医学 肝细胞癌 列线图 白蛋白 内科学 胃肠病学 放射科
作者
Zhenying Wu,Han Li,Jiali Chen,Ke Su,Meng–Tzu Weng,Yunwei Han
出处
期刊:World Journal of Gastrointestinal Oncology [Baishideng Publishing Group Co (World Journal of Gastrointestinal Oncology)]
卷期号:16 (12): 4650-4662
标识
DOI:10.4251/wjgo.v16.i12.4650
摘要

The development of tumor is closely linked to inflammation. Therefore, targeting molecules involved in inflammation may be effective in predicting cancer prognosis. Transarterial chemoembolization (TACE) holds significant therapeutic significance in addressing hepatocellular carcinoma (HCC). At present, no studies have evaluated the predictive value of γ-glutamyl transferase to albumin ratio (GAR) on the prognosis of HCC undergoing TACE. To explore the potential prognostic significance of the GAR in individuals undergoing TACE for HCC. A total of 1231 patients from seven hospitals in China were randomized into a training cohort (n = 862) and a validation cohort (n = 369).

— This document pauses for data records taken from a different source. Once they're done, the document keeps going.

(** C3: page tables in memory refine the finite maps that the address spaces use: after
    making a table and any sequence of maps and unmaps that the map allows, with two free
    frames for each operation, nothing has panicked; [translate] gives for every mapped
    address its frame, offset and flags; the kernel half is that of the table that was in
    use; the tables lie in frames that were free, and no other byte has changed.  Dropping
    the table then gives back exactly the frames it took. *)
Theorem page_table_refines {FS} `{FL : FrameSourceLaws FS} (w : World FS) (current : Z) (ops : list PtOp) (M : PageTable) :
  world_ok w → (∀ p, p ∈ managed_frames (w_frames w) → 0 < p < 2 ^ 48) → current mod PAGE_SIZE = 0 → current ∉ free_frames (w_frames w) →
  Forall op_ok ops → foldM abs_op ops ∅ = Ret M → (2 * length ops + 1 ≤ size (free_frames (w_frames w)))%nat →
  ∃ root w1 w2 tables, PageTable_alloc current w = Ret (root, w1) ∧ foldM (table_op root) ops w1 = Ret w2 ∧
    (∀ va pa fl, user va → M !! page_of va = Some (pa, fl) → translate root va w2 = Some (pa + va mod PAGE_SIZE, MappingFlags_from (PTEFlags_from fl))) ∧
    (∀ va, user va → M !! page_of va = None → translate root va w2 = None ∨ translate root va w2 = Some (va mod PAGE_SIZE, 0)) ∧
    (∀ i, GLOBAL_ROOT_PTE_RANGE ≤ i < PTE_NUM_IN_PAGE → read_pte (w_mem w2) root i = read_pte (w_mem w) current i) ∧
    tables ⊆ free_frames (w_frames w) ∧ (∀ x, (∀ p, p ∈ tables → ¬ (p ≤ x < p + PAGE_SIZE)) → w_mem w2 x = w_mem w x) ∧
    ∃ w3, PageTable_drop root w2 = Ret w3 ∧ world_ok w3 ∧ free_frames (w_frames w2) = free_frames (w_frames w) ∖ tables ∧
      free_frames (w_frames w3) = free_frames (w_frames w) ∧ ∀ x, (∀ p, p ∈ tables → ¬ (p ≤ x < p + PAGE_SIZE)) → w_mem w3 x = w_mem w x.
Proof.
  intros Hw Hph Hca Hcf Hops E Hsz.
  destruct (PageTable_alloc_ok w current Hw Hph ltac:(lia) Hca Hcf) as (root & w1 & E1 & Hok1 & Hrf & Hf1 & Hm1 & Hx1 & Hk1).
  destruct (table_ops_ok root ops w1 _ ∅ M Hok1 Hops E) as (w2 & N & E2 & Hok2 & Hs2).
  { rewrite Hf1, size_difference, size_singleton by set_solver. lia. }
  pose proof (pt_root _ _ _ _ Hok2) as Hroot. assert (root ∈ frames_of N) as Hr by (apply elem_of_map_img; by eexists).
  assert (Hfree2 : free_frames (w_frames w2) = free_frames (w_frames w) ∖ frames_of N) by (rewrite (ps_free _ _ _ _ _ Hs2), Hf1; set_solver).
  assert (Hmem2 : ∀ x, (∀ p, p ∈ frames_of N → ¬ (p ≤ x < p + PAGE_SIZE)) → w_mem w2 x = w_mem w x).
  { intros x Hx. rewrite (ps_mem _ _ _ _ _ Hs2 x Hx). apply Hx1. by apply Hx. }
  assert (Hsub : frames_of N ⊆ free_frames (w_frames w)) by (pose proof (ps_from _ _ _ _ _ Hs2) as Hs; rewrite Hf1, map_img_singleton_L in Hs; set_solver).
  destruct (PageTable_drop_ok _ _ _ _ Hok2) as (w3 & E3 & Hw3 & Hf3 & Hx3).
  exists root, w1, w2, (frames_of N). split_and!; [done|done|..].
  - intros va pa fl Hu Hva. rewrite (translate_ok _ _ _ _ _ Hok2 Hu). unfold translation. by rewrite Hva.
  - intros va Hu Hva. rewrite (translate_ok _ _ _ _ _ Hok2 Hu). unfold translation. rewrite Hva. destruct (N !! [pn_index va 2; pn_index va 1]); [right; reflexivity|left; reflexivity].
  - intros i Hi. by rewrite (ps_kernel _ _ _ _ _ Hs2 i Hi), Hk1.
  - exact Hsub.
  - exact Hmem2.
  - exists w3. split_and!; [done|done|done| |].
    + rewrite Hf3, Hfree2. symmetry. apply union_difference_L, Hsub.
    + intros x Hx. by rewrite Hx3, Hmem2.
Qed.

To establish independent prognostic factors for overall survival (OS), we utilized multivariate and univariate Cox regression models. The best cut-off value of the GAR was determined with the X-tile software, with OS as the basis. Validations were performed using dual therapy cohort and triple therapy cohort. X-tile software revealed a GAR threshold of 4.75 as optimal. Both pre- and post-propensity score matching analyses demonstrated that the median OS in the low-GAR group (< 4.75) was notably longer compared to the high-GAR group (≥ 4.75), showing results of 26.9 vs 9.8 months (P < 0.001) initially, and 18.1 vs 11.3 months (P < 0.001) after match. Furthermore, multivariate analysis identified GAR ≥ 4.75 as an independent prognostic factor (P < 0.001). The receiver operating characteristic curves for the nomogram showed area under receiver operating characteristic curves of 0.741, 0.747, and 0.708 for predicting 1-, 2-, and 3-year survival, respectively. Consistent findings were reiterated in the two cohorts involving TACE in combination with targeted therapy and TACE in combination with targeted therapy and immunotherapy. Calibration curve and decision curve analyses substantiated the model's relatively robust predictive capabilities. Our study validates the effective prognostic capacity of the GAR-based nomogram for HCC patients undergoing TACE or TACE in combination with systemic therapy.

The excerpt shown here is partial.